Torch.cuda.amp cannot speed up on A100

thomas0809 · May 7, 2021, 6:55am

I am trying to use torch.cuda.amp to speed up training. The following code works well on V100 (120s w/o amp and 67s w/ amp), but cannot get a reasonable speedup on A100 (53s w/o amp and 50s w/ amp).

I am using the most recent NGC docker nvcr.io/nvidia/pytorch:21.04-py3, which has CUDA 11.3, pytorch 1.9.0.

The strange thing is if I change the model to resnet101, both V100 and A100 can get speedup, but not for the swin transformer on A100. See the following table for the running time (in sec) on different machines.

	resnet101	resnet101 amp	swin_base	swin_base amp
V100	49.19	19.62	120.07	67.19
A100	40.9	29.35	47.19	44.97
A100 w/ docker	24.32	13.26	53.68	50.04

import torch
import argparse
import os
import time
import timm
from tqdm import trange

parser = argparse.ArgumentParser()
parser.add_argument("--model", type=str, default='swin_base')
parser.add_argument("--fp16", action='store_true')
args = parser.parse_args()

N = 32
input_size = 384

x = torch.randn(N, 3, input_size, input_size).cuda()
y = torch.randint(1000, (N,)).cuda()

if args.model == 'swin_base':
    model = timm.create_model('swin_base_patch4_window12_384').cuda()
elif args.model == 'resnet101':
    model = timm.create_model('resnet101').cuda()
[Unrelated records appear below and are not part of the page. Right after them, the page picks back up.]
(** X12.  [close_terminal] touches one terminal only: every other
    identifier resolves as before and its process keeps its state; a known
    terminal gets exactly one kill; closing it again, or closing an unknown
    identifier, is an error that changes nothing. *)
Theorem close_terminal_frame (w : world) (terminalId : nat) :
  let w' := (close_terminal terminalId w).1 in
  (forall k, k <> terminalId ->
     map_get k (terminals w') = map_get k (terminals w) /\ procs w' !! k = procs w !! k)
  /\ (is_Some (map_get terminalId (terminals w)) ->
        effects w' = effects w ++ [PtyKill terminalId])
  /\ (map_get terminalId (terminals w) = None ->
        close_terminal terminalId w = (w, inl (TerminalNotFound terminalId)))
  /\ close_terminal terminalId w' = (w', inl (TerminalNotFound terminalId)).
Proof.
  intros w'. unfold w', close_terminal.
  destruct (map_get terminalId (terminals w)) as [s|] eqn:Hget; cbn [fst].
  - split; [|split; [|split]].
    + intros k Hk. split.
      * cbn. now apply map_get_delete_ne.
      * change (procs (kill_and_delete terminalId w)) with (procs (pty_kill terminalId w)).
        rewrite pty_kill_procs. now rewrite bool_decide_eq_false_2 by tauto.
    + reflexivity.
    + discriminate.
    + change (terminals (kill_and_delete terminalId w))
        with (map_delete terminalId (terminals w)).
      now rewrite map_get_delete_eq.
  - split; [auto|]. split; [intros [? ?]; discriminate|]. split; [reflexivity|].
    now rewrite Hget.
Qed.

(** X13.  Loading a configuration whose id, name and root path are not
    empty stores it under its id, replacing an earlier one with that id and
    leaving every other project and the terminals alone; a configuration
    with one of the three empty is rejected and nothing is stored. *)
Theorem load_project_round_trip (config : ProjectConfig) (w : world) :
  let w' := (load_project config w).1 in
  if valid_config config
  then map_get (ProjectConfig.id config) (projects w') = Some config
       /\ (forall projectId, projectId <> ProjectConfig.id config ->
             map_get projectId (projects w') = map_get projectId (projects w))
       /\ terminals w' = terminals w /\ effects w' = effects w
       /\ exists text, (load_project config w).2 = inr text
  else load_project config w = (w, inl InvalidConfiguration).
Proof.
  intros w'. unfold w', load_project, valid_config.
  destruct (bool_decide (ProjectConfig.id config = ""));
    destruct (bool_decide (ProjectConfig.name config = ""));
    destruct (bool_decide (ProjectConfig.rootPath config = "")); cbn; try reflexivity.
  split; [apply map_get_set_eq|]. split; [|split; [reflexivity|split; [reflexivity|]]].
  - intros projectId Hne. apply map_get_set_ne. congruence.
  - eexists; reflexivity.
Qed.

(** ** Theorems: setup steps *)

Lemma run_setup_steps_all project terminal stepIndex steps : forall i results w,
  exists results',
    run_setup_steps project terminal stepIndex i (map Some steps) results w
      = (mk_world (terminals w) (projects w) (procs w)
           (effects w ++ map (fun step => PtyWrite (TerminalSession.id terminal)
                                            (setup_line project step)) steps)
           (uuid w) (clock w + 2000 * Z.of_nat (length steps))%Z,
         inr results')
    /\ length results' = length results + 2 * length steps.
Proof.
  induction steps as [|step steps IH]; intros i results w.
  - exists results. cbn. rewrite app_nil_r, Z.add_0_r. split; [now destruct w|lia].
  - cbn [map run_setup_steps].
    match goal with
    | |- context [run_setup_steps _ _ _ (S i) _ ?rs ?w2] =>
        destruct (IH (S i) rs w2) as (results' & Hrun & Hlen)
    end.
    exists results'. split.
    + rewrite Hrun. cbn [sleep pty_write terminals projects procs effects uuid clock length].
      unfold setup_line, step_cwd. rewrite <- app_assoc. cbn [app map].
      do 2 f_equal. lia.
    + rewrite Hlen, !length_app. cbn. lia.
Qed.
loss_fn = torch.nn.CrossEntropyLoss()
optimizer = torch.optim.SGD(model.parameters(), lr=1e-3)

if args.fp16:
    scaler = torch.cuda.amp.GradScaler()

start = time.time()

for t in trange(100):
#     optimizer.zero_grad()
    with torch.cuda.amp.autocast(enabled=args.fp16):
        y_pred = model(x)
        if args.fp16:
            assert y_pred.dtype is torch.float16
        loss = loss_fn(y_pred, y)
    if args.fp16:
        scaler.scale(loss).backward()
    else:
        loss.backward()
#     optimizer.step()

end = time.time()

print('Time:', end-start)

ptrblck · May 7, 2021, 8:00am

I’m not familiar with this model, but note that you are already using TensorCores on the A100, since TF32 is enabled by default. With a proper synchronization I get a runtime of:

FP32: 102s
TF32: 50s
AMP: 47s

Based on the profile it also seems that the majority or kernels are (vectorized/unrolled) elementwise kernels and sporadically a cublas kernel is called:
FP32:

FP16:

Based on the Ops that can autocast to float16 it seems that no many of these operations are used.

omeryasar · May 27, 2021, 9:47am

Hi, I want to monitor my gpu activations too so may I ask how do you get with these screen shots? With which app. Thanks in advance.

ptrblck · May 27, 2021, 3:16pm

I used Nsight Systems and you can take a look at this post for an example.